▶ **Directions**: Within the data, how many lines hold the word "lifecycleapi"? Answer with nothing but the number.

▶ **Collected data entries**:
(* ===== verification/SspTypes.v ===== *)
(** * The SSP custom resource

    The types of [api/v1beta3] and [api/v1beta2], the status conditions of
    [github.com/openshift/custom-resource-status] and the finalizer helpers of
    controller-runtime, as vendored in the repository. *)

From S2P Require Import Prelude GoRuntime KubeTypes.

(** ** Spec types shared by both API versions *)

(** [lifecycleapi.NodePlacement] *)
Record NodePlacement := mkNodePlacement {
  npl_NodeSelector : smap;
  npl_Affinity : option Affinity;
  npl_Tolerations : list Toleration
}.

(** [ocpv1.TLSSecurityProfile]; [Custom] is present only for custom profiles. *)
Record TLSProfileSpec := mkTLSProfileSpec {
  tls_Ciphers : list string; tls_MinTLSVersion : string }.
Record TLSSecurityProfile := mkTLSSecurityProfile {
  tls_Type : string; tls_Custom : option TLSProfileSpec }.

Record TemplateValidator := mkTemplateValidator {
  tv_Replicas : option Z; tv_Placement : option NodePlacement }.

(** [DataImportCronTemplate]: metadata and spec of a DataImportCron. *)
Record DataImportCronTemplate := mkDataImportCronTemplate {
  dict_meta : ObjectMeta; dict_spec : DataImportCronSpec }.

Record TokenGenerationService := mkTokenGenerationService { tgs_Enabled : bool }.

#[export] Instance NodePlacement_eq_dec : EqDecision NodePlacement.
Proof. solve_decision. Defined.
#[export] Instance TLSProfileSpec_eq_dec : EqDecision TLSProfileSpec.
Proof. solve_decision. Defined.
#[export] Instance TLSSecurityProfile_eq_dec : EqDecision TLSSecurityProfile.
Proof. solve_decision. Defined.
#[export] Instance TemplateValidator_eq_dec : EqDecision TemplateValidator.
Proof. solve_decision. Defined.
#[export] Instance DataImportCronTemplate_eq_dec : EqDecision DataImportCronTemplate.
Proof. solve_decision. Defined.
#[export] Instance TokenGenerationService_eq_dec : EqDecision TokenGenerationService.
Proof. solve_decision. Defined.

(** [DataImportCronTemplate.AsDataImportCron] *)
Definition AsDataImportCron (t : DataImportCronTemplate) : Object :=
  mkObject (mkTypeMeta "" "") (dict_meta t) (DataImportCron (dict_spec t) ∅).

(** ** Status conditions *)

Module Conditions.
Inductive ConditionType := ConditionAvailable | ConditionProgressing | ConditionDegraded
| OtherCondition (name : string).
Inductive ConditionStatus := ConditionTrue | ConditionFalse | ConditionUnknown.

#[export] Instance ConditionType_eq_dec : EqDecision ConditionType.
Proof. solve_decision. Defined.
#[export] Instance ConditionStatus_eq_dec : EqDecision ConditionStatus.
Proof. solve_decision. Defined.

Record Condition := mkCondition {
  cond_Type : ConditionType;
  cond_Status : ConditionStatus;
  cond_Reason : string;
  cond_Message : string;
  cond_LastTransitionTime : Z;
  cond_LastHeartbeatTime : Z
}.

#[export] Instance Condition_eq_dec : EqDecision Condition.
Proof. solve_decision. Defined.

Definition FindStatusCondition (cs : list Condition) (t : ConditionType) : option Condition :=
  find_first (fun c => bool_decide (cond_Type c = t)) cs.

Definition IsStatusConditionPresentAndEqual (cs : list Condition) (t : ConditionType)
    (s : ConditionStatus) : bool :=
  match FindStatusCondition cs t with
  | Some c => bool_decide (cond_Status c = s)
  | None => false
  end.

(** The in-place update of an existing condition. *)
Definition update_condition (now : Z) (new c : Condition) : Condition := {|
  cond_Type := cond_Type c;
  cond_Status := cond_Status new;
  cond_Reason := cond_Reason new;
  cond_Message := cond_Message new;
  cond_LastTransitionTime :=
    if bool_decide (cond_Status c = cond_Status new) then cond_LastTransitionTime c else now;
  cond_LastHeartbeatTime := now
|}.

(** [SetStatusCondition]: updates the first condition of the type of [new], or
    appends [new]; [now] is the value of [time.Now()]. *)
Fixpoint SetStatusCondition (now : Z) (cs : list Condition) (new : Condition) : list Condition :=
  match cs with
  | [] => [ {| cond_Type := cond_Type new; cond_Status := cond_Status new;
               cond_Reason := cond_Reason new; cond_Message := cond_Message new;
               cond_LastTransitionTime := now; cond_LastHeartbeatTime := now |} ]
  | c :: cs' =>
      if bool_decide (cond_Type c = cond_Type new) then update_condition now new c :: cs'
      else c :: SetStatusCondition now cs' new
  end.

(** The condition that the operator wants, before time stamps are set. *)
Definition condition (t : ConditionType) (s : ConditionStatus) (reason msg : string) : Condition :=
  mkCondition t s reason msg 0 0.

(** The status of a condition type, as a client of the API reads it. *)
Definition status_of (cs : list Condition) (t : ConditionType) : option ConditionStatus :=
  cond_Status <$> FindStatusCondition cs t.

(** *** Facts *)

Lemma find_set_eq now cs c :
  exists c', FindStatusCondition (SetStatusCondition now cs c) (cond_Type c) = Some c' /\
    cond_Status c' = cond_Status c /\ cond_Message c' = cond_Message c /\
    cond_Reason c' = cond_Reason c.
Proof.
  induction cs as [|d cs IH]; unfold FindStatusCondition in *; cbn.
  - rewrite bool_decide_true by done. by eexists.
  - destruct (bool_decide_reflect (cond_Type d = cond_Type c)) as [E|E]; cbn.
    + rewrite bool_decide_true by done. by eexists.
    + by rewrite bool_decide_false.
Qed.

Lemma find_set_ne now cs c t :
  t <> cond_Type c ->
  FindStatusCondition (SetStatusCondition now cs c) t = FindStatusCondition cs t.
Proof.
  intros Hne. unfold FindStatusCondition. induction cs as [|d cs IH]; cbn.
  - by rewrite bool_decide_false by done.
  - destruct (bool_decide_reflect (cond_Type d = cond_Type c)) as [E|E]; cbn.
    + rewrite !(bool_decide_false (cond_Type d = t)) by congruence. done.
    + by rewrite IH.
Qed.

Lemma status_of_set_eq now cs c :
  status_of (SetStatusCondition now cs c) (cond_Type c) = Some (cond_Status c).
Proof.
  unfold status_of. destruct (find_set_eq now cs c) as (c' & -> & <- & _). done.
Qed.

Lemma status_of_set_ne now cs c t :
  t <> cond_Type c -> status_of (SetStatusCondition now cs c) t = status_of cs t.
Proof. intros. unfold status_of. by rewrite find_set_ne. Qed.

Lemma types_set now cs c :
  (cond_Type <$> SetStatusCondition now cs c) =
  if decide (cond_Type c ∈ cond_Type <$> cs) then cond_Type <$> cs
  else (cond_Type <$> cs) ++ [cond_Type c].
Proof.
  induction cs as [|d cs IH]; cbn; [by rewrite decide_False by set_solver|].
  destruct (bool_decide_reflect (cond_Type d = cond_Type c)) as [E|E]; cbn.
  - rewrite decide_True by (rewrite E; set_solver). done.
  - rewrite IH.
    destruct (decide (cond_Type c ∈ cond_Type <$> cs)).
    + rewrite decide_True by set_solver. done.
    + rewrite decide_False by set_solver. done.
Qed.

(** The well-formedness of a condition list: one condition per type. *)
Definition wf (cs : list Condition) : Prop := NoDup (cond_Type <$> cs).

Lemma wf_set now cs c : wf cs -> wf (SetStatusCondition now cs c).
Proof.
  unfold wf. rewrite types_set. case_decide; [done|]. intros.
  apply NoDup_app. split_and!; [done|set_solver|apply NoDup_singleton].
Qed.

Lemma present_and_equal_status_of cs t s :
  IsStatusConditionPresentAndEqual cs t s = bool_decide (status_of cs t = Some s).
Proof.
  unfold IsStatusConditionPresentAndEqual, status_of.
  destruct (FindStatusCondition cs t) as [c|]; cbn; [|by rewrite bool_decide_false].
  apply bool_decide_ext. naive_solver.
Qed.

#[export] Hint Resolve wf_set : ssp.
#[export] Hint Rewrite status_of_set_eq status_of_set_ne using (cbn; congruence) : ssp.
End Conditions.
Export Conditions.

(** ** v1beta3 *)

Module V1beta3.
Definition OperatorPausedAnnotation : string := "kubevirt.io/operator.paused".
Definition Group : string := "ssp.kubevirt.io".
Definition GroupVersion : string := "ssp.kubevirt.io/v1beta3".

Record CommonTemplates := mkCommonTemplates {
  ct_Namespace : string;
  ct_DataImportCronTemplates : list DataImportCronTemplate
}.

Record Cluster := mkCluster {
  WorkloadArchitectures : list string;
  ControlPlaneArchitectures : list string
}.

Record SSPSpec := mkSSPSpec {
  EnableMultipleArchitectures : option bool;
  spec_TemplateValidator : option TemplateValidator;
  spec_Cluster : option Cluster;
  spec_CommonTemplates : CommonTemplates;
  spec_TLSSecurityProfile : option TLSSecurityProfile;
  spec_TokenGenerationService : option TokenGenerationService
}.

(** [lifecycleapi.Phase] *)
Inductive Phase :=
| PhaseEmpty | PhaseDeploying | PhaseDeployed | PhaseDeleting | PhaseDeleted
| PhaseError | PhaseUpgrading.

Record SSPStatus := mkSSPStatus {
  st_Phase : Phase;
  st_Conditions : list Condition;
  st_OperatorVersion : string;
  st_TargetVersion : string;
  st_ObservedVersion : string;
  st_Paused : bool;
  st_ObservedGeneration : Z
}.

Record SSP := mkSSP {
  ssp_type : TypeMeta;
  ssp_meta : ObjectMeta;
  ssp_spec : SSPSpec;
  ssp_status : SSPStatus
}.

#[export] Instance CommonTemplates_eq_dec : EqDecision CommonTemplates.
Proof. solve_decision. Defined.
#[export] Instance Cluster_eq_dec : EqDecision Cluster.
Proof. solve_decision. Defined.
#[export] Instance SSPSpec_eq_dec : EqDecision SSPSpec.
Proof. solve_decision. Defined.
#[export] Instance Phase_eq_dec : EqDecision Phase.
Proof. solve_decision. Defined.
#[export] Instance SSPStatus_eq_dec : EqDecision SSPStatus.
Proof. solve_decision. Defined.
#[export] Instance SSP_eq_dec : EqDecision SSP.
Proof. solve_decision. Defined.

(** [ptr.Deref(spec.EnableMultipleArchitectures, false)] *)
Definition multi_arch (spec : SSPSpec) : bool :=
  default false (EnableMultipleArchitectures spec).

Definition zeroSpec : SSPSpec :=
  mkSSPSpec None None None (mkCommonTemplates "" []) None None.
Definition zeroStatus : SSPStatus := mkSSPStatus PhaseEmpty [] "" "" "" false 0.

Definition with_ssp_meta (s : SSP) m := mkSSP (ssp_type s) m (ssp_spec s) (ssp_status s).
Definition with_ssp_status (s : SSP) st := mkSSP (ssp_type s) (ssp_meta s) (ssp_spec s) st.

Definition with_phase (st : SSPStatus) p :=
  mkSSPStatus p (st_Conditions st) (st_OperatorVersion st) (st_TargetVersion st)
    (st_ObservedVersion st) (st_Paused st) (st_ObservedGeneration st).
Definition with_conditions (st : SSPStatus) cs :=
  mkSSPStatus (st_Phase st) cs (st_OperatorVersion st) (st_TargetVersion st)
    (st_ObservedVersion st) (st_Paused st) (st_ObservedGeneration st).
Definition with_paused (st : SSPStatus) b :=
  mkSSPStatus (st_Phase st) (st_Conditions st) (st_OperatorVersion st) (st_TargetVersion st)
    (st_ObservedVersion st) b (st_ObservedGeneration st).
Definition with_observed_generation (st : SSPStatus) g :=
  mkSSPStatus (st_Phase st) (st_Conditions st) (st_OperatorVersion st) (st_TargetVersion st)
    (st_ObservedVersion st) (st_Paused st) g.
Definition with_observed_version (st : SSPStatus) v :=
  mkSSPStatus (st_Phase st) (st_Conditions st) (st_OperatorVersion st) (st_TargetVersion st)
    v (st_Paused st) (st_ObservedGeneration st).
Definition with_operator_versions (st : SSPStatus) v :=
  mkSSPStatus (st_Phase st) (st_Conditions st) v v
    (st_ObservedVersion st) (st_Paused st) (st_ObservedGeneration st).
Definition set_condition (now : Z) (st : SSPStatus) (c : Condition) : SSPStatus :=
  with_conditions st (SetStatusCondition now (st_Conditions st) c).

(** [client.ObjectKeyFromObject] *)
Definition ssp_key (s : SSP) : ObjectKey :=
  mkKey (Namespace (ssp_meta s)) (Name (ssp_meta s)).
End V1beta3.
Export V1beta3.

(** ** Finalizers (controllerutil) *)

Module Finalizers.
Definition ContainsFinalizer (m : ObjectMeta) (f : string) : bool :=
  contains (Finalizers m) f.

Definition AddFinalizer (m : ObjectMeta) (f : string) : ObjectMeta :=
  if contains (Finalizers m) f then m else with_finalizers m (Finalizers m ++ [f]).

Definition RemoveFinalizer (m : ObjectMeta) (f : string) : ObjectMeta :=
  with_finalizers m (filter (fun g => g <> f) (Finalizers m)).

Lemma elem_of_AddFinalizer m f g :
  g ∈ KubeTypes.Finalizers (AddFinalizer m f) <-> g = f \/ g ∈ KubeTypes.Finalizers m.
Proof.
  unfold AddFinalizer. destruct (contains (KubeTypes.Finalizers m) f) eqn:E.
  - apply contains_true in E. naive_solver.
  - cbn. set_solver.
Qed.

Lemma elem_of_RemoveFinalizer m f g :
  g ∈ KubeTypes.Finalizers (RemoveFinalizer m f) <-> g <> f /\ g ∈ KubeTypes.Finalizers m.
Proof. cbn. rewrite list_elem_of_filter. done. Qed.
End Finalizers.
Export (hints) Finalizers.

▶ **Written answer**: 2